Taxi drivers often speak Arabic only; and for this reason it is advisable for foreigners who are not familiar with Egypt (Cairo) to have a hotel porter, for example, write down the address for the driver or to give it to him verbally.

 
Religion

About 90% of Egyptian people are Muslims, and Islam plays a very important part in the day-to-day life of Egyptian society, especially during Ramadan. Therefore, exporters interested in the Egyptian market are recommended at least to acquire a minimum knowledge of Islam. Basically, as a matter of course they should know that Fridays are non-working days, that pork is not eaten, and that, in principle at least, no alcohol is drunk.

The remainder of the people are on the whole Coptic Christians (about 9%), generally found throughout the country, but concentrated to a certain extent in Upper Egypt. The final 1% is made up mainly of Greek Orthodox, Roman Catholics and Anglicans.

 
Health


Public hygiene in the major towns and cities is, in general, reasonably good; drinking water in Cairo and Alexandria is usually safe, but short-stay visitors are recommended to drink only mineral water and/or boiled water. Even in the better hotels and restaurants, it is advisable to avoid salads and unpeeled fruit as well as ice in drinks. Visitors who are not used to the Middle East would be wise to avoid green salads and the more exotic dishes. Fish and shellfish should be avoided in Cairo in the summer months. Changes in temperature may occur suddenly, and so adequate clothing should be worn after sunset, particularly in winter and spring.

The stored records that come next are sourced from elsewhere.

(** X9.  A committing cycle is a Jacobi step.  After a cycle that
    commits, every index that is in the range of a block and not on the
    left or right column holds the average of its four neighbours on the
    grid before the cycle, and every other cell of the grid is as it was
    before the cycle. *)
Theorem cycle_commits_averages (matrix_size thread_count : Z)
    (decimal_value : float) (st st' : state) (k : Z) :
  cycle matrix_size thread_count decimal_value st = Ok (Continue st') ->
  (relaxed matrix_size thread_count (blocks st) k ->
   load (matrix st') k = getSuroundingAverage matrix_size (matrix st) k)
  /\ (~ relaxed matrix_size thread_count (blocks st) k ->
      load (matrix st') k = load (matrix st) k).
Proof.
  intros H.
  apply cycle_Ok in H as (bs & f & Hp & [(_ & [=]) | (_ & m & Hu & [= ->])]).
  simpl.
  assert (forall i b k, 0 <= i < thread_count -> load bs i = Ok (Some b) ->
            in_block b k ->
            settled matrix_size (matrix st) (start_index b) (new_values b) k)
    as Hset.
  { intros i b k' Hi Hb Hk'.
    destruct (processBlocks_settles _ _ _ _ _ _ _ _ Hp i Hi)
      as (c0 & c1 & Hc0 & Hc1 & Hs & He & _ & Hset).
    assert (c1 = b) as -> by congruence.
    rewrite Hs. apply Hset. unfold in_block in *. lia. }
  destruct (updateMatrix_committed matrix_size thread_count (matrix st) bs
              Hset m Hu k) as [Hin Hout].
  pose proof (relaxed_after_pass _ _ _ _ _ _ _ _ k Hp) as Hiff.
  split.
  - intros Hk. apply Hin. by apply Hiff.
  - intros Hk. apply Hout. intros Hk'. apply Hk. by apply Hiff.
Qed.

Lemma cycle_commits_averages_witness :
  load (matrix committed_state3) 4
  = getSuroundingAverage 3 (matrix roomy_state3) 4.
Proof.
  apply (proj1 (cycle_commits_averages 3 1 precision2 roomy_state3
                  committed_state3 4 ltac:(vm_compute; reflexivity))).
  split; [reflexivity|].
  exists 0, (mkBLOCK 3 5 [0%float; 0%float; 0%float]).
  split; [lia|]. split; [reflexivity|]. unfold in_block. simpl. lia.
Defined.

(** X10.  What the loop guarantees when it is left after at least one
    commit.  If the loop is left in its second cycle or later, then on the
    final grid every index that is in the range of a block and not on
    the left or right column has an average of its four neighbours that
    does not exceed the cell by more than the threshold. *)
Theorem relaxation_loop_exit_criterion (fuel : nat)
    (matrix_size thread_count : Z) (decimal_value : float)
    (st st' : state) (n : nat) (k : Z) :
  relaxation_loop fuel matrix_size thread_count decimal_value 0 st
    = Ok (Some (n, st')) ->
  (2 <= n)%nat ->
  relaxed matrix_size thread_count (blocks st') k ->
  exists v g,
    getSuroundingAverage matrix_size (matrix st') k = Ok v
    /\ load (matrix st') k = Ok g
    /\ (decimal_value <? v - g)%float = false.
Proof.
  intros Hloop Hn Hk.
  apply relaxation_loop_last_cycles in Hloop
    as [[-> _] | [_ (sta & stb & Ha & Hb)]]; [lia|].
  by apply (commit_then_break matrix_size thread_count decimal_value
              sta stb st').
Qed.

Many visitors are liable to suffer from stomach problems when staying in Egypt, not only because of infections via foodstuffs, but also because they tend to be rather rash with regard to clothing when moving between the warmth outside and the air-conditioned hotels and restaurants. Therefore, visitors are advised to take appropriate medicines with them, although such medicines are available locally. Cuts and abrasions should be treated immediately.

Information on health hazards, and on precautions to take when travelling abroad can be found in the leaflet "Health Advice for Travellers" which is available from main post offices. It is essential to take out full medical insurance when visiting Egypt as there are no reciprocal health care agreements between Egypt and the UK.